▸ **Data for this task**

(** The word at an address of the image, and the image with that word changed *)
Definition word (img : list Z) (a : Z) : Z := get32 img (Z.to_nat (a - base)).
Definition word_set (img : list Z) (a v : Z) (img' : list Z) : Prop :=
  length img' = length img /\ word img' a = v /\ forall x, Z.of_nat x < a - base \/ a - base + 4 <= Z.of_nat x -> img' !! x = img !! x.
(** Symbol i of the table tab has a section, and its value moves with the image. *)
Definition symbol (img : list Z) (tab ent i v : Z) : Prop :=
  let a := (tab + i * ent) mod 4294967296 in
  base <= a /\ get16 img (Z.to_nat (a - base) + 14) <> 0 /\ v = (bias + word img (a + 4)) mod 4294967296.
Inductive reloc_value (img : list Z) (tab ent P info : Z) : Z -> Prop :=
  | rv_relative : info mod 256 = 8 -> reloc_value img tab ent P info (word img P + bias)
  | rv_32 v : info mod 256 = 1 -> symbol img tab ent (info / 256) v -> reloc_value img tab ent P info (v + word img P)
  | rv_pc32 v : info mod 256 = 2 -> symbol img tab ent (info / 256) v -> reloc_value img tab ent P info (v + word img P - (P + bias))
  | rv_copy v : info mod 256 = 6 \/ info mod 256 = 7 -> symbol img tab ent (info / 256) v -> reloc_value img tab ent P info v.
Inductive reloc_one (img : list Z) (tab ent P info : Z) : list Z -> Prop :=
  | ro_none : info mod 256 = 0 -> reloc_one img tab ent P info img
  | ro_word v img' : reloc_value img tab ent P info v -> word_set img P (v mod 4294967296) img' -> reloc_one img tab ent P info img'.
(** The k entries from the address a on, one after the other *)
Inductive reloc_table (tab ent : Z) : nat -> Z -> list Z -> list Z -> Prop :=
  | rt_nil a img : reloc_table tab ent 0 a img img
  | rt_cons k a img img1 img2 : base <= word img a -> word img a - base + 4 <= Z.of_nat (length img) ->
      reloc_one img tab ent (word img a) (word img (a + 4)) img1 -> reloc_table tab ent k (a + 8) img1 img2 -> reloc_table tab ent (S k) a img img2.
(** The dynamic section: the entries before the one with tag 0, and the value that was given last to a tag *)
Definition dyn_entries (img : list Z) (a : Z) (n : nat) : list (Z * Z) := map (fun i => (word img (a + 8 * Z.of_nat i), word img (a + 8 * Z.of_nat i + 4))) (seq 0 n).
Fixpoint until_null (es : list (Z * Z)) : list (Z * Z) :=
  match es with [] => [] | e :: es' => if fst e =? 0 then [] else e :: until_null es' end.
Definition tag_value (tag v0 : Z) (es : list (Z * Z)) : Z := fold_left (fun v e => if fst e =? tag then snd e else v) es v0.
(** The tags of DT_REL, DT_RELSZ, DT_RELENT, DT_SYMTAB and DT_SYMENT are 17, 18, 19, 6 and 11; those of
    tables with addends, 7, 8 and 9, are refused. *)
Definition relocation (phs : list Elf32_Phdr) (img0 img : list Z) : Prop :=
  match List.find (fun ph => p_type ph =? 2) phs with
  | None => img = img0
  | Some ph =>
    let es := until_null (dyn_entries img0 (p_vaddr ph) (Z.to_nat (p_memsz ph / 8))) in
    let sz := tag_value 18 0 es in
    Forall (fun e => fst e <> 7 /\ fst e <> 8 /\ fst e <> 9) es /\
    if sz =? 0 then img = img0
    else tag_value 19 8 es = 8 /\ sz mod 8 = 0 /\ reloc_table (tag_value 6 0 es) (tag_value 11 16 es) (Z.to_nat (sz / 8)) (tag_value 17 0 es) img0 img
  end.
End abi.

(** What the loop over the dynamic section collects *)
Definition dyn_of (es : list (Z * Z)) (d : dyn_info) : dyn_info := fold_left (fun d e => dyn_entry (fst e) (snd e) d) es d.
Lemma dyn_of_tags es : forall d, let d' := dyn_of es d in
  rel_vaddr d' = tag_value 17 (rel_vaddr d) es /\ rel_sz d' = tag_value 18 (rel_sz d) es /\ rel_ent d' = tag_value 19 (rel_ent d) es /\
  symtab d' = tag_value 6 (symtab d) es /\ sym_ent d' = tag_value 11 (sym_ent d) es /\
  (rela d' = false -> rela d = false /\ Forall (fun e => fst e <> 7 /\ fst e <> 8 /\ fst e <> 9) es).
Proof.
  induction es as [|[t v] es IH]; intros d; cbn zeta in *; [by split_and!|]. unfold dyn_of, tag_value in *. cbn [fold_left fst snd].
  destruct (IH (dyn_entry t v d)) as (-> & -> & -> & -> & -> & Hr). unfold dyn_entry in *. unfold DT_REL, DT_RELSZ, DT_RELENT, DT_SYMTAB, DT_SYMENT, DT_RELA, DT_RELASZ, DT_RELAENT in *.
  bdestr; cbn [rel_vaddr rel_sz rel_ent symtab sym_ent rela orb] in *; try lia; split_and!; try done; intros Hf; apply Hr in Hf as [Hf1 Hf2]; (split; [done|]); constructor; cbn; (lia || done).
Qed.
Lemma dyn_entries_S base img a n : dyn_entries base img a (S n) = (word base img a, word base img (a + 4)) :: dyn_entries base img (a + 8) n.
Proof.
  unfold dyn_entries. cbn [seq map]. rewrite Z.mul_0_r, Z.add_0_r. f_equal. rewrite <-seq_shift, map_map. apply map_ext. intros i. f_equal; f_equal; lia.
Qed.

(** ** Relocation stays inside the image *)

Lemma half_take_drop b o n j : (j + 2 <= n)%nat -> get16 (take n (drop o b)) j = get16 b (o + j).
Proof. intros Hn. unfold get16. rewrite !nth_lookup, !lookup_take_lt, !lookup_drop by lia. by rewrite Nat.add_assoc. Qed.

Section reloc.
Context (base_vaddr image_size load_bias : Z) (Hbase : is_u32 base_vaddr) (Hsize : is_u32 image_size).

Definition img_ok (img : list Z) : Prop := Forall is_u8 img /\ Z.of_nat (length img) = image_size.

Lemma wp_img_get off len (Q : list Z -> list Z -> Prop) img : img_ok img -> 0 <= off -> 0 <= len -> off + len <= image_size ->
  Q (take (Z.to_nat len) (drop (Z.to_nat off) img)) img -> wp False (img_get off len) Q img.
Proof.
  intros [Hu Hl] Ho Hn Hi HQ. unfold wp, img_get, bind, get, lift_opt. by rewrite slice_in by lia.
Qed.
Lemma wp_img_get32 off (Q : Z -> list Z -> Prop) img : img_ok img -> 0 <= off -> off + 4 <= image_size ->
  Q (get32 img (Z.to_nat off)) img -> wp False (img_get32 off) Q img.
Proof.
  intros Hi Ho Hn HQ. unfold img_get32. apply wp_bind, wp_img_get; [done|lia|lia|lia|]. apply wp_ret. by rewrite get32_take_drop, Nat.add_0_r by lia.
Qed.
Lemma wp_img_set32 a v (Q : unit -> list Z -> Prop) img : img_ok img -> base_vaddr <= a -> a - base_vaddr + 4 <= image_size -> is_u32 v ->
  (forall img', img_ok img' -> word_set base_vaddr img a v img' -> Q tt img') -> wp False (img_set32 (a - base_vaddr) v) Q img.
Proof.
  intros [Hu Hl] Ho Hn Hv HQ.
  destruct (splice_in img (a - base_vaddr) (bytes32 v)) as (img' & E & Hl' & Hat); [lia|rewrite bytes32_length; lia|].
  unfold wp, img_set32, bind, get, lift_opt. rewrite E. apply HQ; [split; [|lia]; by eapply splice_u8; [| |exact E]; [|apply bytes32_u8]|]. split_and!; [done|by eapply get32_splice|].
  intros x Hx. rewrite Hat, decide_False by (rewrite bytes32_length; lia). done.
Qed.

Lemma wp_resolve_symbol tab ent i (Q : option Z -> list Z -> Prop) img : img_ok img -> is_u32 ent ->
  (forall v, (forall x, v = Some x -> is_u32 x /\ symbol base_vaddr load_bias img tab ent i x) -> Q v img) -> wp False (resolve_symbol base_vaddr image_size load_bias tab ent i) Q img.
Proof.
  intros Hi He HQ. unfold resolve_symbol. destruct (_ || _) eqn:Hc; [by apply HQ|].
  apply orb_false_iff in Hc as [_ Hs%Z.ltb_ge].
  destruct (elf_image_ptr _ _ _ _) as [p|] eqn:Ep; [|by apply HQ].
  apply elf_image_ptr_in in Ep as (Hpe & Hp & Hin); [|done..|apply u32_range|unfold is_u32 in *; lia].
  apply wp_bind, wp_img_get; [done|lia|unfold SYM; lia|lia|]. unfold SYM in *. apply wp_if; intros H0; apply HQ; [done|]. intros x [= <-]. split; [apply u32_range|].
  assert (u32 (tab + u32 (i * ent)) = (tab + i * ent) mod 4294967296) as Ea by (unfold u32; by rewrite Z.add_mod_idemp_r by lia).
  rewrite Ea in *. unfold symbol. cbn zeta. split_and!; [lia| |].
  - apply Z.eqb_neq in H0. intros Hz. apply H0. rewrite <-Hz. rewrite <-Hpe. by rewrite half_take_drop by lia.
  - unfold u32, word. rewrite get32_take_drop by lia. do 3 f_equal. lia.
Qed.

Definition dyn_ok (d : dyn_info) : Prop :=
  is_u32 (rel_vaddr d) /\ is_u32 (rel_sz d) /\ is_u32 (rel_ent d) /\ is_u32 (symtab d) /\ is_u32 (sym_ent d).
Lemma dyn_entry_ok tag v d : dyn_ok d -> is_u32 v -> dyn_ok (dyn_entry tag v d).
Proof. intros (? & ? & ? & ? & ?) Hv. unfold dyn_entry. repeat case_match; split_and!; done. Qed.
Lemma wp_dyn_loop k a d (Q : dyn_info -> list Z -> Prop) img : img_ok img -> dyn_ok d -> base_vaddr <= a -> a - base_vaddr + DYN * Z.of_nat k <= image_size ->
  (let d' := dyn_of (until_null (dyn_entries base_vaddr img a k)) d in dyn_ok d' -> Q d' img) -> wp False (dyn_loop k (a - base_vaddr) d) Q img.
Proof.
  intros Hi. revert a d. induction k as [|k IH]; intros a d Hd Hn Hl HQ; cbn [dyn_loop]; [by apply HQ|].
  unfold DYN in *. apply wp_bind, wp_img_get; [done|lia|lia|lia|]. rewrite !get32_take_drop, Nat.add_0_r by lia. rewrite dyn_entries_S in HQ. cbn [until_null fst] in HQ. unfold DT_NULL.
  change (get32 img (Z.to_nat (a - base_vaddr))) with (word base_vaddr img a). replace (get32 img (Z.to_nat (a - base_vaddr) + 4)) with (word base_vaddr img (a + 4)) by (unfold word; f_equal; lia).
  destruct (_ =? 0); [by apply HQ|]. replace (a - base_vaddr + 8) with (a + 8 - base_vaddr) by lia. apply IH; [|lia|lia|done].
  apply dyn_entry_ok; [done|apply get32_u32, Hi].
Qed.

...

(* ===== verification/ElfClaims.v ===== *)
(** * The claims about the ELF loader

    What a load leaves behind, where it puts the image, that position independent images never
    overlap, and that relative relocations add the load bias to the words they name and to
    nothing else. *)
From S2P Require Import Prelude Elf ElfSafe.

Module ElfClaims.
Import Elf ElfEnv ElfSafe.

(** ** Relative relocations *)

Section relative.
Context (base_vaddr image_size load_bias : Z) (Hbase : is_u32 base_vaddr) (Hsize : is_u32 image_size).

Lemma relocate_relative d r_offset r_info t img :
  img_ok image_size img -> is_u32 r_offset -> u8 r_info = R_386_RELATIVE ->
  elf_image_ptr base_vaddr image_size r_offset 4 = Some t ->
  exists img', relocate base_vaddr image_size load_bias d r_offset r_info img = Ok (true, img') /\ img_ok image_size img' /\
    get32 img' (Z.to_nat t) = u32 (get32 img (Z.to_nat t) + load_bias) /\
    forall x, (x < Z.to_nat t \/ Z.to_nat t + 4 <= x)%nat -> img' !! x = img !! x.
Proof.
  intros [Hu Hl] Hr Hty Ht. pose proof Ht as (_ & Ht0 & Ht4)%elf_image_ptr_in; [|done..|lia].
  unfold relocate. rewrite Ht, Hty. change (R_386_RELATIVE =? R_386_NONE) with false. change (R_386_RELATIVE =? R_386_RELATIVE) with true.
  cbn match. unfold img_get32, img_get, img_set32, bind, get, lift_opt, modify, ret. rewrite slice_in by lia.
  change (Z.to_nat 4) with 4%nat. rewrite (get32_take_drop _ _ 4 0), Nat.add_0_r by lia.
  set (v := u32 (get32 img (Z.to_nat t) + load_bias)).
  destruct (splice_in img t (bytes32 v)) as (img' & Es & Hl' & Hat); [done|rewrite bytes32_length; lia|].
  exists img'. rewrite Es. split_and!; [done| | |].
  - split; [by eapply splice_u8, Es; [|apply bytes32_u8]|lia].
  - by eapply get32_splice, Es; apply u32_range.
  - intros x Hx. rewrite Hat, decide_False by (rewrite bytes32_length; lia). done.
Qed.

▸ **Exercise description**
Please state how many lines in the material above include the word "else". Nothing but the number is wanted.

▸ **Answer to the exercise**
4